Carrying Him With Us

Nothing is ever really lost to us as long as we remember it. L. M. Montgomery

“But what will you do with Jimmy’s room?” my friend asked. “Box everything and store it? Recreate it in the new house?”

When Dan broached the idea of moving to Lake Tahoe with Molly and then with me, one of his first questions was, “How will you feel about packing up Jimmy’s room?” Independently, Molly and I both arrived at the same answer. If we had space in the new house, we would recreate Jimmy’s room. But if we didn’t, we would scatter his belongings like ashes throughout the house. Bookcase and desk here, dresser there, posters and bobbleheads in the bonus room.

Our broker and his house stager insisted we eliminate the evidence of our lives in preparation for the listing photos. Clear the shelves. Remove all but a few of the art and framed pieces throughout the house. Stash the smaller pieces of furniture. Thin the books. Take down Bob Marley in Jimmy’s room and the pictures of him playing sports. Pack up his knickknacks and anything on the dresser that might prove tempting for small pairs of hands touring the house with their parents.

After two frenzied weeks of clearing clutter in preparation for listing the house while hunting for a new home, the skyrocketing prices and limited inventory in Incline Village put an end to our shared vision of a cozy cabin in the mountains. But the traces of our conversation remain. It was a gift to discover the three of us were of like mind … feeling okay about leaving the last house Jimmy lived in, the one where he drew his final breath. Realizing that we carry him with us wherever we go.
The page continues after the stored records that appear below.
(* ===== verification/_CoqProject ===== *)
-Q . S2P
Prelude.v
StableSort.v
GoValues.v
GoTypes.v
GoMaps.v
GoStrings.v
GoJSON.v
RecordKey.v
DalQuery.v
DalString.v
GoSlices.v
DalBuilder.v
Orm.v
DalReader.v
DalTransaction.v
DalErrors.v
DalInsert.v
DalChanges.v
Ddl.v
RecordsetColumns.v
RecordsetColumnLaws.v
RecordsetRows.v
Dalgo2fs.v
MemoryRows.v
MemoryQuery.v
MemoryOrder.v
MemoryResults.v
MemoryGroups.v
MemoryUpdate.v
MemoryEngine.v
MemoryColumnar.v
MemoryColumnarLaws.v
MemoryIndex.v
MemorySession.v
MemoryPivot.v
MemorySessionLaws.v
MemorySchema.v
MemoryExamples.v
MemoryStrategies.v
MemoryRecordset.v
DalCollection.v
MemoryCollection.v
MemoryBranching.v
MemoryHeap.v
BranchingConformance.v
MemoryConformance.v
RWLock.v
MemoryConcurrency.v
AccessOperation.v
AccessResource.v
AccessRule.v
AccessPolicy.v
AccessSession.v
AccessDocument.v
AccessCodec.v
SecuredMemory.v
MemorySecrecy.v
End2End.v
MemoryEnd2End.v
RecordCompare.v
RecordDiff.v
RecordBridge.v
RecordRender.v
MemoryDiff.v
Dtql.v
DtqlSchema.v
DtqlText.v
Despite deciding to stay put, I still haven’t mustered the energy to put everything back out. Yet I don’t feel Jimmy’s presence any less as I sit in his quiet, sunny room working. It’s enough to see Brian, his regal three-foot-high stuffed Emperor penguin keeping watch on the bed and the shiny red and blue soccer, basketball and baseball trophies on the bookshelf.

Jimmy was a deliberate soul, much like my father, and chose each of his possessions carefully. Bored on a phone call one morning, I found myself inventorying his books, remembering when and how he had acquired each one. A panoply of titles and subjects from George Carlin to Harry Potter to Shakespeare and Ayn Rand. Intermingled with the books he read on his own are the ones we read together – all three of E.B. White’s books (Stuart Little, Charlotte’s Web and The Trumpet of the Swans), The World of Pooh, tattered copies of the Paddington Bear books, carefully preserved from my childhood.

In the early months after Jimmy died, I went from the surreal feeling that he was just away at college or upstairs napping in his room to the harsh reality of knowing he was gone forever. But over time, Jimmy has come back to me. As the rabid intensity of my grief has eased, I’m less afraid to conjure him up … as a toddler, squatting on his spindly sturdy legs collecting tadpoles from a black water pond. Playing Super Mario Bros in the bonus room of our Oregon house, reclined in the comfy chair he helped choose. Pitching for his sixth grade baseball team. These memories have become mine again. I will forever be hungry for more, but I am comforted by those I have.

As his life drew to an end, Jimmy told me, “I look at older people, and I think you are lucky to have lived for so long.” There were days I’ve thought he was wrong. That this life is too hard, too gut-wrenchingly painful, too unfair to want to stick around for. But like so much of what Jimmy taught me, I’ve learned he was right about this, too.

You can never have enough of this world. The velvet night skies shimmering with starlight. The coyotes singing to each other in the field next to our house. The neighborhood dogs joining the chorus, and Buster barking his response. The imprint of a bear paw on the hiking trail. The peppery taste of the basil still growing in our garden. The crisp smell of fresh mint flourishing next to it. The tears I still shed. The uncertainty and wonder of this sweet life. The memories of a boy who loved it dearly and is here with me still.